What is being asked
Pull each line with the string "cfgB" from the entries.

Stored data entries
BEGIN

(** What the owner of one socket reads is a prefix of what the owner of the
    other wrote: for two sockets over any adapters, kernels and schedules, if
    every segment that reaches the second is a copy of one the first sent, then
    the bytes its owner was handed are the first bytes read from the owner of the
    first (up to 2^31 - 2 of them). *)
Theorem socket_pair_prefix actA fA sA aA dA cfgA randomA adcA oA tA rA uA finA rsA a
    actB fB sB aB dB cfgB randomB adcB oB tB rB uB finB rsB b :
  config_wf cfgA -> config_wf cfgB -> polls oA -> polls rA -> polls oB -> polls rB ->
  @session KA A1 In1 Out1 adA devA actA (new fA sA aA dA) cfgA randomA adcA oA tA rA uA = Ret (finA, rsA, a) ->
  @session KB A2 In2 Out2 adB devB actB (new fB sB aB dB) cfgB randomB adcB oB tB rB uB = Ret (finB, rsB, b) ->
  roomy (log a) (TCPConnection.new cfgA randomA) -> roomy (log b) (TCPConnection.new cfgB randomB) ->
  zlen (from_owner a) < 2147483646 -> zlen (from_owner b) + 2 < 18446744073709551616 ->
  carries (sent a) (arrivals (log b)) ->
  to_owner b `prefix_of` from_owner a.
Proof.
  intros HA HB HoA HrA HoB HrB HsA HsB HroomA HroomB HzA HzB Hnet.
  eapply explained_prefix; [exact HA|exact HB| | |done..].
  - exact (session_explained okA fA sA dA aA cfgA randomA adcA HA _ _ _ _ _ _ _ _ HoA HrA HsA).
  - exact (session_explained okB fB sB dB aB cfgB randomB adcB HB _ _ _ _ _ _ _ _ HoB HrB HsB).
Qed.
End pair.

(** ** Witnesses

    Two sockets over UDP: the first connects and its owner writes three bytes;
    the second accepts, and its owner takes two of them. *)

Definition demo_ip_a : Address := mkAddress 16843009 1000.
Definition demo_ip_b : Address := mkAddress 33686018 2000.
Definition demo_cfg_a : FdAdapterConfig := mkFdAdapterConfig demo_ip_a demo_ip_b 0 0.
Definition demo_cfg_b : FdAdapterConfig := mkFdAdapterConfig demo_ip_b demo_ip_a 0 0.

END

Exercise result
    actB fB sB aB dB cfgB randomB adcB oB tB rB uB finB rsB b :
  config_wf cfgA -> config_wf cfgB -> polls oA -> polls rA -> polls oB -> polls rB ->
  @session KB A2 In2 Out2 adB devB actB (new fB sB aB dB) cfgB randomB adcB oB tB rB uB = Ret (finB, rsB, b) ->
  roomy (log a) (TCPConnection.new cfgA randomA) -> roomy (log b) (TCPConnection.new cfgB randomB) ->
  - exact (session_explained okB fB sB dB aB cfgB randomB adcB HB _ _ _ _ _ _ _ _ HoB HrB HsB).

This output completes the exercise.